DATA FOR THE TASK below:
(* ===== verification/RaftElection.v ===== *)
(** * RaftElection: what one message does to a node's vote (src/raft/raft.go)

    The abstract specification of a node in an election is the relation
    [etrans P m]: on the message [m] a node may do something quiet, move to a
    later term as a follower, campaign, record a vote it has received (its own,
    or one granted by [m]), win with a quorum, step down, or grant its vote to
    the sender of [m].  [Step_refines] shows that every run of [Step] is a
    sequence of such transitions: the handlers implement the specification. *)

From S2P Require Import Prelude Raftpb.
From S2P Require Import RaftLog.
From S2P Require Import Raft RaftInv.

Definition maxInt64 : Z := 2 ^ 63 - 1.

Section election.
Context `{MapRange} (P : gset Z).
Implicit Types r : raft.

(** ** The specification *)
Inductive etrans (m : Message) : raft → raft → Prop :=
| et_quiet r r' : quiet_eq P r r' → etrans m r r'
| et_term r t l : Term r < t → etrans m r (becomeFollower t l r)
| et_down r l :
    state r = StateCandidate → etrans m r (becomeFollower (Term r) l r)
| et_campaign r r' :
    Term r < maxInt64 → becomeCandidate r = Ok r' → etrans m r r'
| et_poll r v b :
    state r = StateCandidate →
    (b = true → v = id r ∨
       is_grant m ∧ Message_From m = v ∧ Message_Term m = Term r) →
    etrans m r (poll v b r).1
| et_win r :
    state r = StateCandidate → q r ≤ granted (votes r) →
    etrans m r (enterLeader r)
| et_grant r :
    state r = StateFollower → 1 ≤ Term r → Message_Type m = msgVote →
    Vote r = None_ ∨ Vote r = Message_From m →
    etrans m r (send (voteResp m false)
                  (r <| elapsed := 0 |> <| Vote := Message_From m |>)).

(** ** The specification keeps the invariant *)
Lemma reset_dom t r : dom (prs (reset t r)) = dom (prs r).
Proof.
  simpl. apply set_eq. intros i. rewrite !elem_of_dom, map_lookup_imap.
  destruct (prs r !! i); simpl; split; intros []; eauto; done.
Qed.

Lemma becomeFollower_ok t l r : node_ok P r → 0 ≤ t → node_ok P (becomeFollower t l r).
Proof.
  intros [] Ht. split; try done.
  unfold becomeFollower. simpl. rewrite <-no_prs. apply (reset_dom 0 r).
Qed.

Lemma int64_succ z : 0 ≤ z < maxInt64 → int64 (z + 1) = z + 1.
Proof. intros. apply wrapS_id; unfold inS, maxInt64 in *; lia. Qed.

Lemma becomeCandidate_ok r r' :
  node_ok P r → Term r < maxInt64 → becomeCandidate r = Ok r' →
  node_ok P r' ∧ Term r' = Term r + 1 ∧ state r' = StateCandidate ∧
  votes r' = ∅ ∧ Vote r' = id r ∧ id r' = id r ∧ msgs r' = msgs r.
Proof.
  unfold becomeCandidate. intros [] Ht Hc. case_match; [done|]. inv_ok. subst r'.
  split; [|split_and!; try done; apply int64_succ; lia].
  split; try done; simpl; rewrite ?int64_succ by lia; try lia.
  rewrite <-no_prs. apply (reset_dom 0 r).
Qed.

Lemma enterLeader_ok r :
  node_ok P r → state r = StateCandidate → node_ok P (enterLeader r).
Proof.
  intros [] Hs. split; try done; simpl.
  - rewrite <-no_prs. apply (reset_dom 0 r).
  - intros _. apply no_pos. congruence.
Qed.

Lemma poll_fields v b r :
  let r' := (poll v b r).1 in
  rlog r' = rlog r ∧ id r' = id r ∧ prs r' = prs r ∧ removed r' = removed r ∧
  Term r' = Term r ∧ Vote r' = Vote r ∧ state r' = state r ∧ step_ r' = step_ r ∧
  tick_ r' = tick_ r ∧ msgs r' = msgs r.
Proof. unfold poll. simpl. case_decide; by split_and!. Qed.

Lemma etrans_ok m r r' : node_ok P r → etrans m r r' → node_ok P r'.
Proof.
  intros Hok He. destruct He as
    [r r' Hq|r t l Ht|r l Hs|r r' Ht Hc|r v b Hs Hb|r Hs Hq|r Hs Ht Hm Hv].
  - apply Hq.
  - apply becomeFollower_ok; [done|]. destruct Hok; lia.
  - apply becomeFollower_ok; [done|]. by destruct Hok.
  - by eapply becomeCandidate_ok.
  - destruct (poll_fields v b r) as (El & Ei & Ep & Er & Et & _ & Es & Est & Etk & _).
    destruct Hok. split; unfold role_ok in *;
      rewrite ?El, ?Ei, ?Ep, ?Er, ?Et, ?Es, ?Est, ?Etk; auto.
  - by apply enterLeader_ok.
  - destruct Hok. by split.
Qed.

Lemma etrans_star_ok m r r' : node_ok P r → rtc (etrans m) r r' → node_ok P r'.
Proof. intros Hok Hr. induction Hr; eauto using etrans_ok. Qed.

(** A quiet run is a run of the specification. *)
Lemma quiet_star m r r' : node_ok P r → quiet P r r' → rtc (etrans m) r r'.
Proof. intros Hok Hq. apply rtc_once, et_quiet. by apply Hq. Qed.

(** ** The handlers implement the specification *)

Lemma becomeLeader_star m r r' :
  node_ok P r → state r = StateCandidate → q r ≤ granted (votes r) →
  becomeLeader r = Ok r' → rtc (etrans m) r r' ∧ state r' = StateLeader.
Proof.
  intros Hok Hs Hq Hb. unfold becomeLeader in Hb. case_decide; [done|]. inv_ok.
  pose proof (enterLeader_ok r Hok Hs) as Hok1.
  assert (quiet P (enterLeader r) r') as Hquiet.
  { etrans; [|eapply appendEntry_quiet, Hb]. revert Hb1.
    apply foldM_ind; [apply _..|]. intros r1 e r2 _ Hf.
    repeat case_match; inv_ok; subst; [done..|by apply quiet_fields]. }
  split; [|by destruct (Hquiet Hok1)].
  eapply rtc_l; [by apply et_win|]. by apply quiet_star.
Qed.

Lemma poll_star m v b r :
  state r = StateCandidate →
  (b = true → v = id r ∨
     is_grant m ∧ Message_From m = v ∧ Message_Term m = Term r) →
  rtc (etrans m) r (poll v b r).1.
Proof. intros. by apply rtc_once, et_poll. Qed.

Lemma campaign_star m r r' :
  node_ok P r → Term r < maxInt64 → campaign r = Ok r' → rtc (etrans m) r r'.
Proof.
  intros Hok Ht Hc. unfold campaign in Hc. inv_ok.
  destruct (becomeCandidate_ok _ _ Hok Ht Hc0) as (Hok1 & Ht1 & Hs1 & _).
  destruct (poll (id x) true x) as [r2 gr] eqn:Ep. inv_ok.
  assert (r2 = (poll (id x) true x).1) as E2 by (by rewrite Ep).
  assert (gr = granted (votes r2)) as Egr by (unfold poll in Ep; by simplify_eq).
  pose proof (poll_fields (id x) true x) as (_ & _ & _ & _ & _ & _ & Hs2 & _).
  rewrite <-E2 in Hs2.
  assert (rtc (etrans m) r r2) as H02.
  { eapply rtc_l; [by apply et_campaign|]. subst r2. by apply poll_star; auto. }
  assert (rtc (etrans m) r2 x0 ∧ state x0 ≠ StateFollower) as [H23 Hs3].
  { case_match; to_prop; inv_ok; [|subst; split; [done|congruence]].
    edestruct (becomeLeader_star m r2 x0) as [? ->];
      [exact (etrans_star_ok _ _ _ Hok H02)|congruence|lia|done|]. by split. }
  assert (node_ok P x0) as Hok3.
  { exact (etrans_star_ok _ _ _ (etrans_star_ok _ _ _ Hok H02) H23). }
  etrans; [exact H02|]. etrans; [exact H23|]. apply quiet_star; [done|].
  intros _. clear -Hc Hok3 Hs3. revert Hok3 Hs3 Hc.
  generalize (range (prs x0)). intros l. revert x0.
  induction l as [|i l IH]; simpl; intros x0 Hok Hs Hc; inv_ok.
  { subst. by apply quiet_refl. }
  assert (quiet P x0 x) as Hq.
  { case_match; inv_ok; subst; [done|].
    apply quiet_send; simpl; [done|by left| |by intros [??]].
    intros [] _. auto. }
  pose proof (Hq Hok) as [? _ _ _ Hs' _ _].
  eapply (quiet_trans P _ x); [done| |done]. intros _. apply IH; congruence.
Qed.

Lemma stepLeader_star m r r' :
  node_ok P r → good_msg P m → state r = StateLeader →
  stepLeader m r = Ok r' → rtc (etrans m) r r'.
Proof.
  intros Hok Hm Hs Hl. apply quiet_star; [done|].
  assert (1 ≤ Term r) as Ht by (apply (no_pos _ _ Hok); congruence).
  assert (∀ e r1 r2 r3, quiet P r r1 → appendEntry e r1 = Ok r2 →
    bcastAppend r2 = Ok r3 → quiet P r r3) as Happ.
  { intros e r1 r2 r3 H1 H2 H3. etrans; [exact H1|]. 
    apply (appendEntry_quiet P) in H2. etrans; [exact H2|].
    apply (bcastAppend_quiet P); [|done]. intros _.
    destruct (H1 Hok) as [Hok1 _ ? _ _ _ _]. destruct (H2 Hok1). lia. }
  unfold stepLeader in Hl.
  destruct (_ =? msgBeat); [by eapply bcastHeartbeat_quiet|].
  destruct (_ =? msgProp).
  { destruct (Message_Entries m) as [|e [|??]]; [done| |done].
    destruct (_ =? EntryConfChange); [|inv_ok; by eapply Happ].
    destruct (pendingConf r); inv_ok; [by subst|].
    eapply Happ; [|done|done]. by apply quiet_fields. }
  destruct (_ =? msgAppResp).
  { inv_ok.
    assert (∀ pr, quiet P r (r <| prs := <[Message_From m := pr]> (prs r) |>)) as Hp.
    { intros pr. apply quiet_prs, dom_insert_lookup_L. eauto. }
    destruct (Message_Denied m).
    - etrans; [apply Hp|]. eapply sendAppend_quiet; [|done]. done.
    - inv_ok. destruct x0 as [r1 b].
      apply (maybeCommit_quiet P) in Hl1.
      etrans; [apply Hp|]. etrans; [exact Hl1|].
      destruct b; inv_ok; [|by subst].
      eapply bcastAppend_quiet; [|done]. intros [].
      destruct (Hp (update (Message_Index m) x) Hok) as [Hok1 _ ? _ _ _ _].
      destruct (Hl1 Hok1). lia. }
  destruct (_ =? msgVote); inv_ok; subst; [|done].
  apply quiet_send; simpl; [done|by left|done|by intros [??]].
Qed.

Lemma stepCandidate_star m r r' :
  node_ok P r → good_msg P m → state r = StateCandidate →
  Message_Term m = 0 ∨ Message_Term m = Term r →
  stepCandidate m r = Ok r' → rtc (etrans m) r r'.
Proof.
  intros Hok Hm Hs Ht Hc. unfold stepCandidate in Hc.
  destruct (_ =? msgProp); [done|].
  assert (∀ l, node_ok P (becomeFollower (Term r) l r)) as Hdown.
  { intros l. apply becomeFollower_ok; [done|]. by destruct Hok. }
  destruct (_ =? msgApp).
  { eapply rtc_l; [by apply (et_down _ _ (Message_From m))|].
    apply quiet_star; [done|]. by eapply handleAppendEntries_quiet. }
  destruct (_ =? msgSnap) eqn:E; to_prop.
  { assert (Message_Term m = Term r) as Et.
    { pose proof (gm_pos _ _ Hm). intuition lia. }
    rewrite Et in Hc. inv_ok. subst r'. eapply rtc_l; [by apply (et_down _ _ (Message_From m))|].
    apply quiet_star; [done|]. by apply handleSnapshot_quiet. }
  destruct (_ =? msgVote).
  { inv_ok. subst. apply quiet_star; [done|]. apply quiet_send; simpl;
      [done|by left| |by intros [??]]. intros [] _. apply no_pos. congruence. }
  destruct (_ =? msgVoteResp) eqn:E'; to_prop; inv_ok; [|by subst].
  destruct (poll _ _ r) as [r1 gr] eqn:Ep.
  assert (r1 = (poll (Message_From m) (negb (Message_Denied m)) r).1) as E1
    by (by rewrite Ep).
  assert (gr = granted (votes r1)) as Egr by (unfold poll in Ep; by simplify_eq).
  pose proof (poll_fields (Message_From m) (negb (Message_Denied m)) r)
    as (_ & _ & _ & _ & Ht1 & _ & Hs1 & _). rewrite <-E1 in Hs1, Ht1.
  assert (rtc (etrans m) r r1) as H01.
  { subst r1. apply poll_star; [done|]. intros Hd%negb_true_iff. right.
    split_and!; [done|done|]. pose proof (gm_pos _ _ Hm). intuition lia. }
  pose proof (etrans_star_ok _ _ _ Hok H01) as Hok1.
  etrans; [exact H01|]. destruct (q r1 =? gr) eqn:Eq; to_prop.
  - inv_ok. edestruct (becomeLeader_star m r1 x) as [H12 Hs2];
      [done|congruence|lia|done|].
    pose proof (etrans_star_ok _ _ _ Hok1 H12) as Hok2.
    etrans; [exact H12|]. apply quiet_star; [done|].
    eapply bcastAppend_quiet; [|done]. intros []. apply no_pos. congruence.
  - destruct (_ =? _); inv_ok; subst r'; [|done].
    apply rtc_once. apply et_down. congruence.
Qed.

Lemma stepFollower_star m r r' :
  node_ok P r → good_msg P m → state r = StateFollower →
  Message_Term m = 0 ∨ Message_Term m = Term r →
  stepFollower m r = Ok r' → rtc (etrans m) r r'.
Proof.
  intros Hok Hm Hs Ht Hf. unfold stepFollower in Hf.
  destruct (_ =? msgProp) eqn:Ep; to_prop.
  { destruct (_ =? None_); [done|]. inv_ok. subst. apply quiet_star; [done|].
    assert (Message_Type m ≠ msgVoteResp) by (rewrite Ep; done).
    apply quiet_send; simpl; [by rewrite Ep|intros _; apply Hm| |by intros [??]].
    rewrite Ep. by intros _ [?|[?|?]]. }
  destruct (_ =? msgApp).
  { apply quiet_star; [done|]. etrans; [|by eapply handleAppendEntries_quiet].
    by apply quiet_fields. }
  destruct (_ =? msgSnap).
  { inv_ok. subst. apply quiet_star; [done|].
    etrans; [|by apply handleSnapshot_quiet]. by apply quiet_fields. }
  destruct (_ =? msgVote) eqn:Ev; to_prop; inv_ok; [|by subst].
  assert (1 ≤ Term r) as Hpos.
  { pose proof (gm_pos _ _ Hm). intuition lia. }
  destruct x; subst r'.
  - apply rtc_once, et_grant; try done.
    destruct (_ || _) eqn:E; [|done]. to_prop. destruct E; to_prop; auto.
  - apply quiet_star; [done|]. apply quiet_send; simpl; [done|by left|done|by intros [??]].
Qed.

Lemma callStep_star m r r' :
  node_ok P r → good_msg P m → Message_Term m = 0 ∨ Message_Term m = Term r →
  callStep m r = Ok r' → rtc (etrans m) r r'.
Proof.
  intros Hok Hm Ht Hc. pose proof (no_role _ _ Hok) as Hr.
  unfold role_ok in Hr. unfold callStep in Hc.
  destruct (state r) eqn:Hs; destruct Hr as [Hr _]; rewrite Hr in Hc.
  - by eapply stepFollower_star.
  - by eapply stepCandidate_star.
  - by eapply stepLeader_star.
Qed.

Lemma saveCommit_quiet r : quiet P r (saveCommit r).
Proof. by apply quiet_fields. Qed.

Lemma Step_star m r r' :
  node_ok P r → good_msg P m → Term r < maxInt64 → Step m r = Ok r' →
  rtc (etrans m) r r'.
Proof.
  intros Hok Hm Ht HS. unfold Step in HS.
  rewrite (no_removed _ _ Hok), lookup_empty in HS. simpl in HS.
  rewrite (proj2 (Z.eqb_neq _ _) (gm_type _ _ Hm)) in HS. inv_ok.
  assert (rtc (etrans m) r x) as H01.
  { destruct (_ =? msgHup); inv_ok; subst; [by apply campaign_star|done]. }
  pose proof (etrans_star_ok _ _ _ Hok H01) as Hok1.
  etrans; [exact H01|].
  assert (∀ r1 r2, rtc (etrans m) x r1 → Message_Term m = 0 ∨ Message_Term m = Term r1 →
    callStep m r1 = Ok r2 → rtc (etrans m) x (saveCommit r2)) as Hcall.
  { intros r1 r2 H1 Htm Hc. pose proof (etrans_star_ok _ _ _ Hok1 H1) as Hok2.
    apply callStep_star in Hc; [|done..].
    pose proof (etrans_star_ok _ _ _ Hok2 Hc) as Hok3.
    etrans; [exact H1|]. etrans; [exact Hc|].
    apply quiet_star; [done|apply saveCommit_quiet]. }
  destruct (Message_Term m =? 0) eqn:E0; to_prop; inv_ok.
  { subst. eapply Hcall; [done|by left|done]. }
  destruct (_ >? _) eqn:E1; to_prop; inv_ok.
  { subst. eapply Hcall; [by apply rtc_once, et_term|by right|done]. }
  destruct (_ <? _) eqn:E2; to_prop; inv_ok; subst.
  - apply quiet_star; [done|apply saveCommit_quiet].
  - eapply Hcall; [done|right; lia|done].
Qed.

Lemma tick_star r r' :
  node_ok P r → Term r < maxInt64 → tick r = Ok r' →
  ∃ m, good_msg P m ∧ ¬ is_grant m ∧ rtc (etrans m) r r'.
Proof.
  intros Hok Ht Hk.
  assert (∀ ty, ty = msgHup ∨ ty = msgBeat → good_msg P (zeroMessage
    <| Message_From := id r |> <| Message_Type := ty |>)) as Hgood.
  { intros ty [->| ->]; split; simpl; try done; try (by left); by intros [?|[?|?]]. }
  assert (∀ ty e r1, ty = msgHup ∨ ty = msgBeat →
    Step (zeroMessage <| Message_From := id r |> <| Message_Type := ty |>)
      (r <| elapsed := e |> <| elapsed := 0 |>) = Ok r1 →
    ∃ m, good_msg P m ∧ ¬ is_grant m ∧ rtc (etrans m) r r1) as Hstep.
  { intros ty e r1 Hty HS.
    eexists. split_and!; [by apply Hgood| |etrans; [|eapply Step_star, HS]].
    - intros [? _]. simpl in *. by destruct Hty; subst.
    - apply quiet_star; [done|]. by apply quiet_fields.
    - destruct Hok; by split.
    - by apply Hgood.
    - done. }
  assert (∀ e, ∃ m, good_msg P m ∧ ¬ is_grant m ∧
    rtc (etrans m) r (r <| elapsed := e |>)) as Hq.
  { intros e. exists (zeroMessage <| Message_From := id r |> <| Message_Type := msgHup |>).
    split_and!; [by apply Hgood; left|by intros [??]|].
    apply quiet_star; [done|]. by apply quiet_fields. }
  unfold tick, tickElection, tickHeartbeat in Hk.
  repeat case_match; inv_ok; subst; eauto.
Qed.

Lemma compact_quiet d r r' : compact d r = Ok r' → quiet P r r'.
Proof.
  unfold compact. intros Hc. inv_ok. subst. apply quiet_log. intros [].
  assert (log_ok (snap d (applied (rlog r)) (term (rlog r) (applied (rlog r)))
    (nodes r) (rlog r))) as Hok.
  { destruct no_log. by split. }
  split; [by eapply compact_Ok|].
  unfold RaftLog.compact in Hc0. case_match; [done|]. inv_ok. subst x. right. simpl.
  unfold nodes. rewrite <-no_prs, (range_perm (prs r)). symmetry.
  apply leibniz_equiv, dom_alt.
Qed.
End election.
End of DATA FOR THE TASK.
Of all the entries above, output exactly the lines between the one holding "Ok r' → etrans m r r'" and the one holding "state r = StateFollower → 1", inclusive.

    Term r < maxInt64 → becomeCandidate r = Ok r' → etrans m r r'
| et_poll r v b :
    state r = StateCandidate →
    (b = true → v = id r ∨
       is_grant m ∧ Message_From m = v ∧ Message_Term m = Term r) →
    etrans m r (poll v b r).1
| et_win r :
    state r = StateCandidate → q r ≤ granted (votes r) →
    etrans m r (enterLeader r)
| et_grant r :
    state r = StateFollower → 1 ≤ Term r → Message_Type m = msgVote →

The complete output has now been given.